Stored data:

=== Begin Enclosure ===

(* ===== verification/Program.v ===== *)
(** main.rs: the program put together. The routes that config.rs builds, the handlers of
    proxy/server.rs, the forwarders of forward.rs over the rotating transport, and the supervisor of
    the VPN pools, all over one store of pools; then what this means for a request: through which
    exits it can leave. A request is run to its answer; what it shares with the others at the same
    time, the counters of the pools, may change while it waits. *)
From S2P Require Import Prelude Text Sorting SshAccount SshManager VpnMod Provider Build Confined Pool RequestPath Exit Routing Server Upstream Geo Forward.

Section Program.
Context {T : Type} {TT : Pool.Tunnel T} {H : HeaderLib} {L : LruLib} {W : HttpLib} {J : JsonLib} {B : Type}.

Abbreviation Store := (gmap nat (ProxyPool (T:=T))).
Abbreviation World := (Server.World (T:=T) (L:=L) (X:=FwdState (H:=H) (W:=W) (L:=L))).
Abbreviation M A := (SE World Server.Error A).
Abbreviation Request := (Request (H:=H) (B:=B)).
Abbreviation Proxy := (Proxy (F:=RotatingTransport)).
Abbreviation Account := (VpnMod.VpnAccount (T:=T)).

(** The parameters of Forward and Server. *)
Context (uri_parse : str → option (str * option str)) (wrap_body : B → ReqBody).
Context (resp_status : HttpResponse → Z) (resp_headers : HttpResponse → HeaderMap).
Context (exit_for : T → str → Exit) (Conn : Type) (dial : T → str → Z → str + Conn).
Context (GeoClient : Type) (build_geo : Profile → option GeoClient)
        (http_get : GeoClient → str → Z * option (Z * option str)).
Context (reply : list (Sent (H:=H) (W:=W)) → Sent (H:=H) (W:=W) → Z * (str + HttpResponse)).

(** [impl ForwardFactory for WreqFactory] *)
Definition wreq_factory : ForwardFactory (F:=RotatingTransport) := {|
  Provider.region_forward _ pool := Some (Forward.region_forward pool);
  Provider.default_forward pool := Some (Forward.default_forward pool);
  Provider.protocol_forward protocol pool := Some (Forward.protocol_forward protocol pool)
|}.

(** Time passes: other requests look at the pools, the tunnels change their state, and the supervisor
    makes its round over the accounts as they are then. *)
Record Tick := mkTick { looks : Store → Store; changes : str → T → T; accounts : list Account }.
Definition pass (pools : list (str * nat)) (k : Tick) (s : Store) : Store := (supervise pools (accounts k) (evolve (changes k) (looks k s))).2.

(** What passes while a request waits: [during] until a time of the transport's clock, [polling]
    between two looks of a CONNECT, of which there are at most [polls]. *)
Context (during : Z → Tick) (polls : nat) (polling : nat → Tick).

Definition forwarder (pools : list (str * nat)) (t : RotatingTransport) (r : Request) (target : Target) : M (Response FwdResponse) :=
  Forward.send uri_parse wrap_body resp_status resp_headers exit_for GeoClient build_geo http_get
    2 (fun now => pass pools (during now)) reply t r target.

Definition dial_res (t : T) (host : str) (port : Z) : res str Conn :=
  match dial t host port with inr c => Ok c | inl e => Err e end.

(** One request of a connection, answered by the server. *)
Definition answer (pools : list (str * nat)) (h : Proxy) (r : Request) : M (Response FwdResponse * option Conn) :=
  Server.handle (forwarder pools) Conn dial_res exit_for polls 2 (fun n => pass pools (polling n)) h r.

Inductive Event := Arrives (r : Request) | Passes (k : Tick).
Definition requests (es : list Event) : list Request := omap (fun e => match e with Arrives r => Some r | Passes _ => None end) es.

Fixpoint run (pools : list (str * nat)) (h : Proxy) (es : list Event) (w : World)
    : list (res Server.Error (Response FwdResponse * option Conn)) * World :=
  match es with
  | [] => ([], w)
  | Arrives r :: es =>
      let '(a, w) := answer pools h r w in
      let '(answers, w) := run pools h es w in (a :: answers, w)
  | Passes k :: es => run pools h es (Server.mkWorld (pass pools k (Server.store w)) (exits w) (extra w))
  end.

(** The server starts with empty caches and nothing on the wire. *)
Definition start_world (s : Store) : World :=
  Server.mkWorld s exit_cache_default (mkFwd ∅ 0 0 [] (lru_new capacity) (lru_new capacity)).

(** [main]: the routes are built, the listener is bound, and the server answers what comes. *)
Definition main (listen : str + ()) (vpn : list Account) (start_tunnel : Config → option T) (ssh : list SshAccount.Account) (es : list Event)
    : res str (list (res Server.Error (Response FwdResponse * option Conn)) * World) :=
  match build_supervised wreq_factory vpn start_tunnel ssh ∅ with
  | (Ok (p, pools), s) =>
      match listen with
      | inr _ => Ok (run pools (handler p) es (start_world s))
      | inl err => Err err
      end
  | (Err e, _) => match e with end
  | (Panic, _) => Panic
  | (NoFuel, _) => NoFuel
  end.

(** * Properties *)

(** What is known of the exits: [roster] lists the VPN accounts by name and region, and
    [bridge k u] says that [u] is an address of the local proxy of the exit with key [k]. *)
Context (roster : list (str * str)) (bridge : str → str → Prop).

Definition in_region (p : Pool.Protocol) (name k : str) : Prop :=
  match p with
  | Pool.Ssh => ∃ r, caps r = name ∧ k = Lit "ssh://" ++ r
  | Pool.Vpn => ∃ a r, (a, r) ∈ roster ∧ caps r = name ∧ k = Lit "openvpn://" ++ a
  end.
Definition bridged (k : str) (t : T) : Prop := ∀ u, Pool.proxy_url t = Some u → bridge k u.
(** [x] is an exit of the protocol in the region. *)
Definition mine (p : Pool.Protocol) (name : str) (x : PoolProxy (T:=T)) : Prop :=
  pp_protocol x = p ∧ in_region p name (pp_key x) ∧ bridged (pp_key x) (pp_tunnel x).

(** A client whose traffic goes through the exit with this key. *)
Definition leads (k : str) (c : Client) : Prop :=
  ∃ u px pr, bridge k u ∧ proxy_all u = inr px ∧ build_client pr px = inr c.

Definition account_ok (a : Account) : Prop := (va_name a, va_region a) ∈ roster ∧ bridged (proxy_key a) (va_tunnel a).
Record tick_ok (k : Tick) : Prop := {
  tk_looks s : same_shape s (looks k s);
  tk_changes key t : bridged key t → bridged key (changes k key t);
  tk_accounts a : a ∈ accounts k → account_ok a
}.

Lemma account_is_mine a : account_ok a → account_mine mine a.
Proof using Type. intros [Hr Hb]. split; [done|]. split; [|done]. exists (va_name a), (va_region a). done. Qed.
Lemma wreq_factory_ok : factory_ok t_pool wreq_factory.
Proof using Type. split; [intros name i; eexists; by split|by intros i f [= <-]|by intros p i f [= <-]]. Qed.

Abbreviation keeping := (keeping mine).
Abbreviation tabled := (tabled t_pool).
Abbreviation permitted := (permitted mine).

(** Time keeps to the labels. *)
Lemma pass_keeping o pools k s : pools_owned o pools → tick_ok k → keeping o s → keeping o (pass pools k s).
Proof using Type.
  intros Ho [Hl Hc Ha] Hs%(keeping_look _ _ _ _ (Hl s)). unfold pass. apply (keeping_run mine _ (fun _ _ _ => True)).
  - intros o' K. apply wp_supervise; [by eapply pools_kept|]. intros a Hin. by apply account_is_mine, Ha.
  - apply evolve_keeping; [|done]. intros p name x (Hp & Hr & Hb). split; [done|]. split; [done|]. by apply Hc.
Qed.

=== End Enclosure ===

Your assignment - The required answer is the exact run of lines above starting at the line with "Definition answer (pools" and ending at the line with "Definition requests (es", with both ends present.

Answer to the problem -
Definition answer (pools : list (str * nat)) (h : Proxy) (r : Request) : M (Response FwdResponse * option Conn) :=
  Server.handle (forwarder pools) Conn dial_res exit_for polls 2 (fun n => pass pools (polling n)) h r.

Inductive Event := Arrives (r : Request) | Passes (k : Tick).
Definition requests (es : list Event) : list Request := omap (fun e => match e with Arrives r => Some r | Passes _ => None end) es.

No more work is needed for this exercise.